### Supplied information
..........

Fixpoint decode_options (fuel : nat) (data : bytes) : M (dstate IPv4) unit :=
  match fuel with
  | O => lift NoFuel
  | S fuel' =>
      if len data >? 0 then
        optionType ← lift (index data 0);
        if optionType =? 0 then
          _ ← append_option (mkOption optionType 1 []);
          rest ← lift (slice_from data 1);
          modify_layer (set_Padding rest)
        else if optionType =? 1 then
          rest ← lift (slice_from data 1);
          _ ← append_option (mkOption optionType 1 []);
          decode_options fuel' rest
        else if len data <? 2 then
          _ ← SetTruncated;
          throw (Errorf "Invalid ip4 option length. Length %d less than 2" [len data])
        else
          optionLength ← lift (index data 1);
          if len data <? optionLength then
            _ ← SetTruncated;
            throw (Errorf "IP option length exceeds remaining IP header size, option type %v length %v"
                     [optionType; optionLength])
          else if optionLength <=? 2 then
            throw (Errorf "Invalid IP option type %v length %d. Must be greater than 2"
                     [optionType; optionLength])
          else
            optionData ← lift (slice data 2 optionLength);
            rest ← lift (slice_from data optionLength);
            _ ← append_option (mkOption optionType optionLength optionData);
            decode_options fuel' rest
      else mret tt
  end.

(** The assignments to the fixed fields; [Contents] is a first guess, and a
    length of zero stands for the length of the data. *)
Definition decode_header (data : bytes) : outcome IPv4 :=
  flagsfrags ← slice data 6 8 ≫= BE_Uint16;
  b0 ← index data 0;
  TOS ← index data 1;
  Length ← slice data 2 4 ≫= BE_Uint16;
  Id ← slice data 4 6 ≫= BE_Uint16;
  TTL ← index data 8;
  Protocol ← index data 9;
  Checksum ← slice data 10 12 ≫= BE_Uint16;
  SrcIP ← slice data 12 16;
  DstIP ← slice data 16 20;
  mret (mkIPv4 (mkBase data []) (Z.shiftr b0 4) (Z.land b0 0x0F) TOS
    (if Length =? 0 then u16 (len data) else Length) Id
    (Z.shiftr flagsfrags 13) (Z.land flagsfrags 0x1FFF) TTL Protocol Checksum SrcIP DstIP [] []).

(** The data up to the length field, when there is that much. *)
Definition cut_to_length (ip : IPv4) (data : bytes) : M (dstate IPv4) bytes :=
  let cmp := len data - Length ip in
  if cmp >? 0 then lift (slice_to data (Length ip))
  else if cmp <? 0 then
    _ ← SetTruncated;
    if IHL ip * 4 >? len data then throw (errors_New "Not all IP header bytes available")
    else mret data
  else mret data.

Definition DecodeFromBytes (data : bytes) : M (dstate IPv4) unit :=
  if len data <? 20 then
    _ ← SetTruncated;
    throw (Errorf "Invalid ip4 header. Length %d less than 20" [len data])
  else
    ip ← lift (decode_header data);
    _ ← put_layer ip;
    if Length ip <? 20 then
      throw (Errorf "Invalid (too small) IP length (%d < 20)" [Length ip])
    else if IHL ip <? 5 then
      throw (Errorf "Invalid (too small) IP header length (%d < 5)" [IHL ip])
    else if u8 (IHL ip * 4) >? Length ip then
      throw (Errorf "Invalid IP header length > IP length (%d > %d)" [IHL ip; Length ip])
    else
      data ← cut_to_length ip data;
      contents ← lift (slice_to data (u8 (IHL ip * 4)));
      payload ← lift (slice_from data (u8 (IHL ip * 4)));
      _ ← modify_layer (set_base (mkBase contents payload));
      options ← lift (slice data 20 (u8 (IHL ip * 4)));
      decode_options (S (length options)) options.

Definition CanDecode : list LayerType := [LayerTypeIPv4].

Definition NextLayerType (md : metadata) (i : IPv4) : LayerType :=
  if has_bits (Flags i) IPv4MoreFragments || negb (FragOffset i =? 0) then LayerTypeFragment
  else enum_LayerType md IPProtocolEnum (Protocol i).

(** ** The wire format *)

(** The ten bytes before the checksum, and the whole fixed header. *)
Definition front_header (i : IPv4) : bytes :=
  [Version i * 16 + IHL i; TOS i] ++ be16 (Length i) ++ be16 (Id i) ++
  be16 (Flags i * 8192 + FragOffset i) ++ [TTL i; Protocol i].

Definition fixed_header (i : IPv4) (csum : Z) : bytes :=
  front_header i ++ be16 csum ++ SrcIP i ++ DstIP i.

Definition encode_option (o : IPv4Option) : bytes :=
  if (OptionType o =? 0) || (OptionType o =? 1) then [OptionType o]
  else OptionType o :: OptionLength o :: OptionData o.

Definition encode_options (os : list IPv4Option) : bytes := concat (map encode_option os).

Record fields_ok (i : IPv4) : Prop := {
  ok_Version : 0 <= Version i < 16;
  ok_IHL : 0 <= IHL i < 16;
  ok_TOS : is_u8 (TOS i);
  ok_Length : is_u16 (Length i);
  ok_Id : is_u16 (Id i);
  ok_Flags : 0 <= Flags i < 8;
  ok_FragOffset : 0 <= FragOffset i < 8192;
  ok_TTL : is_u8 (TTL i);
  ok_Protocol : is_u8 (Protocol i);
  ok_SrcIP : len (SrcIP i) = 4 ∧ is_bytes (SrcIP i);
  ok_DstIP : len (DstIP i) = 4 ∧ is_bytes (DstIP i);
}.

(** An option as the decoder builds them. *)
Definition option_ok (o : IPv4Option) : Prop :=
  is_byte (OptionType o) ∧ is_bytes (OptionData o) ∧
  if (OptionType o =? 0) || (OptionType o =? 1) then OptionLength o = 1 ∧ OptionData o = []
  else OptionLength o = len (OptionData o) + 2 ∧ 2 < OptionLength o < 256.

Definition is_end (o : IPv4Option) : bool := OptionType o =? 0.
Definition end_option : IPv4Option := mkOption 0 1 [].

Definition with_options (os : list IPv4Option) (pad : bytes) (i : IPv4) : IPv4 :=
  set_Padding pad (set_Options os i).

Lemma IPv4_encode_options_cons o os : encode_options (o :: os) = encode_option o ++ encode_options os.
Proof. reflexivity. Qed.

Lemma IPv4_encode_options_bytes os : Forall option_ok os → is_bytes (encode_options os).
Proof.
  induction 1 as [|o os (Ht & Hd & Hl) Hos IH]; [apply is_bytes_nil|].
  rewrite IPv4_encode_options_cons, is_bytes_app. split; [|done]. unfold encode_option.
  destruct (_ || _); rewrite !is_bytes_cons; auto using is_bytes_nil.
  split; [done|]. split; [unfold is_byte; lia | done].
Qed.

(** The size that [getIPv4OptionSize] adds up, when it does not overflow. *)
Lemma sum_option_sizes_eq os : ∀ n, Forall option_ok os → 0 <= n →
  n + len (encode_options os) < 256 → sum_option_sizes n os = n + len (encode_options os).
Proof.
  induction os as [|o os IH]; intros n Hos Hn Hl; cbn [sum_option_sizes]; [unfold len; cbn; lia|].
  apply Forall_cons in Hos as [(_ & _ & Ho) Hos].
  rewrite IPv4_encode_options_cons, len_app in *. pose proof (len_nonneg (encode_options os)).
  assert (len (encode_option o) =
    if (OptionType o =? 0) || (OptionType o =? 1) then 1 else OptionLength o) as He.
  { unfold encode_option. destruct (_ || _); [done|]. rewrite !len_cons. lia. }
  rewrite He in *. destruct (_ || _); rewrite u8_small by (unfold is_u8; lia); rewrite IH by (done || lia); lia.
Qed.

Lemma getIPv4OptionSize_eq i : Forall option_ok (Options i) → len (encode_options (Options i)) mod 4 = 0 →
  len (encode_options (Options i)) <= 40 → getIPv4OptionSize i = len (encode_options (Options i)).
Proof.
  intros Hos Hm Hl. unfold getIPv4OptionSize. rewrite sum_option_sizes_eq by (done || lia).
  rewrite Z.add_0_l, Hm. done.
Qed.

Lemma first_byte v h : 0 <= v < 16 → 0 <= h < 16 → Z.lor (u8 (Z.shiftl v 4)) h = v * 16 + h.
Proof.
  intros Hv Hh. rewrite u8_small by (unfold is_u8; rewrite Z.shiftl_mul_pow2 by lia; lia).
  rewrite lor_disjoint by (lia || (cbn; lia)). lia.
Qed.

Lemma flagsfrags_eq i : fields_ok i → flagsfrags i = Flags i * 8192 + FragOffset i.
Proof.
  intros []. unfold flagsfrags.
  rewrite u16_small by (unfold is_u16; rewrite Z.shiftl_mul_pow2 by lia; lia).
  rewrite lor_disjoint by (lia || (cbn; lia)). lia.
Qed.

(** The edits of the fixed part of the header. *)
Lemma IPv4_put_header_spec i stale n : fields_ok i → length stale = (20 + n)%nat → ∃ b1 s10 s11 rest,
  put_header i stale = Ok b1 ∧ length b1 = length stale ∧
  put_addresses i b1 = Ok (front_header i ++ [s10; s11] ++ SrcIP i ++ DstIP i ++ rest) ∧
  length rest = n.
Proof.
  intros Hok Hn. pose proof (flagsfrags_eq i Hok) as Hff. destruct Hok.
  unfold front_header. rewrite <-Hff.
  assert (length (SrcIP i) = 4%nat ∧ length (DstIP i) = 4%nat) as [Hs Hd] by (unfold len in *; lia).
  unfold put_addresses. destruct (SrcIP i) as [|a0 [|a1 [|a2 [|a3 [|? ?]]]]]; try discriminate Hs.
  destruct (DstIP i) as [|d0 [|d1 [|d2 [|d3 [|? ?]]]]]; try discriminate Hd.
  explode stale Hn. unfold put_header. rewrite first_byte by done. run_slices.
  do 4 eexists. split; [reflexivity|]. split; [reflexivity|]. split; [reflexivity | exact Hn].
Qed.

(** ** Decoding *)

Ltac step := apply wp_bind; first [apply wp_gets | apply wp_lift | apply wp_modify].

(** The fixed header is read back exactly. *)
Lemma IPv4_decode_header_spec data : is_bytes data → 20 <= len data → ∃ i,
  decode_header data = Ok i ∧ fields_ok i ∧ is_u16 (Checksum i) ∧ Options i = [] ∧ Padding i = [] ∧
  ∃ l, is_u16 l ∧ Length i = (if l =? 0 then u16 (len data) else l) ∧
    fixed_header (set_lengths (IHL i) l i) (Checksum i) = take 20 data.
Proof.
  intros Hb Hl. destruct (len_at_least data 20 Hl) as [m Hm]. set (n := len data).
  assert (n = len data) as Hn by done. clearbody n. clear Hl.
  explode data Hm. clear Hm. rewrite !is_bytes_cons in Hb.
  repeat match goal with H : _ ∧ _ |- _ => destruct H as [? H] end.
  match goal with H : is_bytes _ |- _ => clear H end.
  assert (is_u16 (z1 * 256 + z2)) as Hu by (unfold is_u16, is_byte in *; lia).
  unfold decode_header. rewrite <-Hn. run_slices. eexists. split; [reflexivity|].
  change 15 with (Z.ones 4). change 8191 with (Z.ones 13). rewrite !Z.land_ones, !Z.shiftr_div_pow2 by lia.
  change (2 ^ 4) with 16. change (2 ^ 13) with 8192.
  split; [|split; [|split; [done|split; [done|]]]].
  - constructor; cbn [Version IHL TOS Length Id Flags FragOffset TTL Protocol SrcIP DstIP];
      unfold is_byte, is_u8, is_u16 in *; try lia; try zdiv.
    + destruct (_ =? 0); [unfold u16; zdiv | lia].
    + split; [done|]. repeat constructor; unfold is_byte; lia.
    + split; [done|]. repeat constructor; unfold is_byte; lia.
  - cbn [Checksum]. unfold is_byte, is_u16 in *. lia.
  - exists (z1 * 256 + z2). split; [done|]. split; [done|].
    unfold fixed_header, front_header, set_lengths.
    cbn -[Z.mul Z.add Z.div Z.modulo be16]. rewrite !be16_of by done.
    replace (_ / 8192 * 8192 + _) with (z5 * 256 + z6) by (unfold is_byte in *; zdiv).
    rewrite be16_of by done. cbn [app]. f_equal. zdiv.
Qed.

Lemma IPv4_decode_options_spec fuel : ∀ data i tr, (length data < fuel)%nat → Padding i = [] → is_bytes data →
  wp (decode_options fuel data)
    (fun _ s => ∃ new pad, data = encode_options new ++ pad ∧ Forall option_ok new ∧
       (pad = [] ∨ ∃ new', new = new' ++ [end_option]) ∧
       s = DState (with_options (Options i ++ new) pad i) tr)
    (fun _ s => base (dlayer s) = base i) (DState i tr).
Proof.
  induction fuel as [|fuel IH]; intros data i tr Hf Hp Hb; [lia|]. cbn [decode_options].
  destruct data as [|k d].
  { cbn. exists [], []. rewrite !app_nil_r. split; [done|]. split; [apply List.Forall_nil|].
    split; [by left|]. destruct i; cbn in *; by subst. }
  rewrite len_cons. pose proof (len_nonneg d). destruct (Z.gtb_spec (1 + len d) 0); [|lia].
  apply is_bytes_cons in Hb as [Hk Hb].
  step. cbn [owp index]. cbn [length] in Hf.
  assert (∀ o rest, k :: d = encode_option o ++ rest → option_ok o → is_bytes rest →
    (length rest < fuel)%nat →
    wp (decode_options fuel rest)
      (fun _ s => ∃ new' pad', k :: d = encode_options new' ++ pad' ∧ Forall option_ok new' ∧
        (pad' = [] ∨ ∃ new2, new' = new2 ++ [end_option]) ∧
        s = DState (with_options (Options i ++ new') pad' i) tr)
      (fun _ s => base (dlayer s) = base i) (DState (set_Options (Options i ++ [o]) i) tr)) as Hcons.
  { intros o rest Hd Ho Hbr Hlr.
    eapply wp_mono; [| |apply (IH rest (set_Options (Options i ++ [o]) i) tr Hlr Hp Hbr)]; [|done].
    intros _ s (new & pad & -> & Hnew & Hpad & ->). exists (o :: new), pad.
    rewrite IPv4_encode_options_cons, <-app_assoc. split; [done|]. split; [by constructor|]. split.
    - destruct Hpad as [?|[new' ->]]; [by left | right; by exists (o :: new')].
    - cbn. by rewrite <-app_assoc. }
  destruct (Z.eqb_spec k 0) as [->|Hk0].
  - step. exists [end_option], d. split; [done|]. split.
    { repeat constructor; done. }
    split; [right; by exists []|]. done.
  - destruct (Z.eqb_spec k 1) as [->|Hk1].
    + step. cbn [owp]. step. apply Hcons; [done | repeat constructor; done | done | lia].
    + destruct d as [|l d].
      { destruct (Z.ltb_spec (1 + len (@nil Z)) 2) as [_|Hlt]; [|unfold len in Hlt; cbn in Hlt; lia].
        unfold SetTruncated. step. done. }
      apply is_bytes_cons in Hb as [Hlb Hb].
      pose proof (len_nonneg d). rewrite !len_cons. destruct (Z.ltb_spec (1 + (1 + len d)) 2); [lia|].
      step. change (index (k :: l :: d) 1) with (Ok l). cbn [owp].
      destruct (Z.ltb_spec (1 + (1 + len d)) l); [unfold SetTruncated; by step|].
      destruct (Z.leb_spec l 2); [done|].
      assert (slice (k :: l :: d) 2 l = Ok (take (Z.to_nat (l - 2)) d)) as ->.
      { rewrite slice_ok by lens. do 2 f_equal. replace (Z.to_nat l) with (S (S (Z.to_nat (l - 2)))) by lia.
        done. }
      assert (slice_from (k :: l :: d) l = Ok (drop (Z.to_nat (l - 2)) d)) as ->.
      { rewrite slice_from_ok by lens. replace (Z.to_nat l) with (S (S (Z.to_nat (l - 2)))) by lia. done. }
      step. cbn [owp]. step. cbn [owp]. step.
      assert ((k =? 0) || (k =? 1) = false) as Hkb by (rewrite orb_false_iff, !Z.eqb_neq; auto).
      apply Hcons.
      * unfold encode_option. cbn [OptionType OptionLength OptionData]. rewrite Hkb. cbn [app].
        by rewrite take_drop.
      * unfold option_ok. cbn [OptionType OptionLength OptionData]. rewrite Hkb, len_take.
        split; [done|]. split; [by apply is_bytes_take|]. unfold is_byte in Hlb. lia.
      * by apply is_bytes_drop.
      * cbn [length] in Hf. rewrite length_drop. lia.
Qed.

..........

### Problem description
For each line of the material that contains "when", return a copy.

### Task response
(** The data up to the length field, when there is that much. *)
(** The size that [getIPv4OptionSize] adds up, when it does not overflow. *)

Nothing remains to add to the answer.